五 申出をしようとする者は、1回につき、1年以内の期間について、制度の適用を開始しようとする日及び終了しようとする日を明らかにし
て、原則として適用開始日の1か月前までに、会社へ申出しなければならない。
(テレワーク等:在宅勤務規程がある場合)
在宅勤務制度(テレワーク等)の利用にかかる措置内容については、別途定める在宅勤務規程によるものとする。
(テレワーク等:在宅勤務規程がない場合)
在宅勤務制度(テレワーク等)の利用にかかる措置内容および申出については、以下のとおりとする。
一 対象となる従業員は、会社へ申出することにより、週または月あたり所定労働日数の半数以上、在宅勤務(テレワーク等)を行うことができる。
二 在宅勤務(テレワーク等)は、時間単位により、始業時刻から連続し、または終業時刻まで連続して行うことができる。

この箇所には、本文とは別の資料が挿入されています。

(** C1. For every question and every answer of at least the minimum
    length, the four scores of the evaluation returned by
    [evaluate_answer] lie between 0 and 1, and the overall score is the
    weighted sum 0.3 semantic + 0.25 keyword + 0.25 structure + 0.2
    composite NLP score of the returned scores, up to a rounding
    tolerance of one thousandth. *)
Theorem evaluation_scores_in_range_and_weighted env question user_answer :
  (Config.MIN_ANSWER_LENGTH <= Py.len (Py.strip user_answer))%nat ->
  let e := fst (AnswerEvaluator.evaluate_answer env question user_answer) in
  (0 <= semantic_score e <= 1) /\ (0 <= keyword_score e <= 1) /\
  (0 <= structure_score e <= 1) /\ (0 <= overall_score e <= 1) /\
  exists nlp,
    nlp_metrics e = Some nlp /\
    Qabs (overall_score e
          - (0.3 * semantic_score e + 0.25 * keyword_score e
             + 0.25 * structure_score e + 0.2 * composite_nlp_score nlp))
    <= 1 # 1000.
Proof.
  intros Hlen. unfold AnswerEvaluator.evaluate_answer.
  apply Nat.ltb_ge in Hlen. rewrite Hlen.
  pose proof (semantic_range question user_answer) as Hs.
  pose proof (keyword_range question user_answer) as Hk.
  pose proof (structure_range user_answer) as Ht.
  pose proof (composite_nlp_range (use_rouge_package env) question
                user_answer) as Hc.
  destruct (AnswerEvaluator._calculate_advanced_nlp_metrics _ _ _)
    as [nlp use_pkg'].
  simpl in Hc.
  destruct (AnswerEvaluator._generate_ai_feedback _ _ _) as [fb env'].
  set (s := AnswerEvaluator._evaluate_semantic_similarity _ _) in *.
  set (k := AnswerEvaluator._evaluate_keyword_coverage _ _) in *.
  set (t := AnswerEvaluator._evaluate_answer_structure _) in *.
  set (c := composite_nlp_score nlp) in *.
  unfold AnswerEvaluator._create_evaluation_result.
  destruct (if Py.Qleb 0.8 _ then _ else _) as [level col].
  cbn [fst semantic_score keyword_score structure_score overall_score
       nlp_metrics].
  repeat split; try (apply round3_range; split; lra).
  exists nlp. split; [reflexivity |].
  fold c.
  pose proof (round3_error s) as Es.
  pose proof (round3_error k) as Ek.
  pose proof (round3_error t) as Et.
  pose proof (round3_error (s * 0.3 + k * 0.25 + t * 0.25 + c * 0.2)) as Eo.
  apply Qabs_Qle_condition in Es, Ek, Et, Eo.
  apply Qabs_Qle_condition. split; lra.
Qed.




End Contracts.

(** The keyword that was appended is counted in the extended answer. *)
Lemma appended_keyword_is_matched user_answer separator keyword :
  let extended := user_answer +:+ separator +:+ keyword in
  AnswerEvaluator.keyword_matched (Py.lower extended)
    (AnswerEvaluator.retained_words (Py.lower extended)) keyword = true.
Proof.
  cbv zeta. unfold AnswerEvaluator.keyword_matched.
  rewrite !lower_app.
  rewrite (contains_app_r _ _ (Py.lower user_answer)
             (contains_app_r _ _ (Py.lower separator)
                (contains_refl (Py.lower keyword)))).
  reflexivity.
Qed.

(** The example of the specification: both expected keywords occur in
    the answer, whatever the tokenizer returns. *)
Example rest_api_keyword_score :
  AnswerEvaluator._evaluate_keyword_coverage Offline.rest_question
    Offline.rest_answer == 1.
Proof.
  unfold AnswerEvaluator._evaluate_keyword_coverage,
    AnswerEvaluator.matched_keywords.
  cbn [q_expected_keywords Offline.rest_question List.filter].
  unfold AnswerEvaluator.keyword_matched.
  assert (Py.contains (Py.lower "API") (Py.lower Offline.rest_answer) = true)
    as -> by (vm_compute; reflexivity).
  assert (Py.contains (Py.lower "REST") (Py.lower Offline.rest_answer) = true)
    as -> by (vm_compute; reflexivity).
  reflexivity.
Qed.
(** C4. For every question and every answer whose trimmed length is below
    [MIN_ANSWER_LENGTH] (10 characters), [evaluate_answer] returns at once
    the fixed short-answer evaluation: the four scores are exactly 0.1, the
    feedback is the short-answer message, there is no NLP metrics field,
    and neither the rouge flag nor the count of library calls changes. *)
Theorem short_answer_evaluation env question user_answer :
  (Py.len (Py.strip user_answer) < Config.MIN_ANSWER_LENGTH)%nat ->
  Config.MIN_ANSWER_LENGTH = 10%nat /\
  exists e,
    AnswerEvaluator.evaluate_answer env question user_answer = (e, env) /\
    semantic_score e == 0.1 /\ keyword_score e == 0.1 /\
    structure_score e == 0.1 /\ overall_score e == 0.1 /\
    feedback e
    = "Answer is too short. Please provide a more detailed response." /\
    nlp_metrics e = None.
Proof.
  intros Hlen. split; [reflexivity |].
  unfold AnswerEvaluator.evaluate_answer.
  apply Nat.ltb_lt in Hlen. rewrite Hlen.
  eexists. split; [reflexivity |].
  repeat split; reflexivity.
Qed.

三 在宅勤務(テレワーク等)の実施場所は、従業員の自宅の他、サテライトオフィス等、自宅に準ずる場所として会社が認めた場所に限る。
四 在宅勤務(テレワーク等)を行う従業員は、原則、実施予定日の●営業日前までに直属の上司に申出しなければならない。
(保育施設の設置運営等)
~この措置の条文については割愛させていただきます~
(養育両立支援休暇)
養育両立支援休暇は、年次有給休暇、子の看護等休暇とは別に、1年間(●月●日から翌年●月●日までの期間)につき10日を限度として、時間単位で始業時刻から連続して、または終業時刻まで連続して取得できる。
この休暇措置の適用を希望する従業員は、制度の適用を開始しようとする日および終了しようとする日を明らかにして、原則として適用開始予定日の1ヵ月前までに、申出しなければならない。
休暇を取得する従業員は、休暇希望日の●営業日前まで(育児による止むを得ない事情がある場合は、休暇取得日当日の始業前まで)に、希望日または時間を申出しなければならないものとする。
なお、この休暇期間中の給与については無給(*あるいは有給)とする。
(短時間勤務制度)
短時間勤務制度の利用にかかる措置内容については、本規程●条、育児短時間勤務制度の規定を3歳以上、小学校就学の始期に達するまでの子を養育する従業員にも準用するものとする。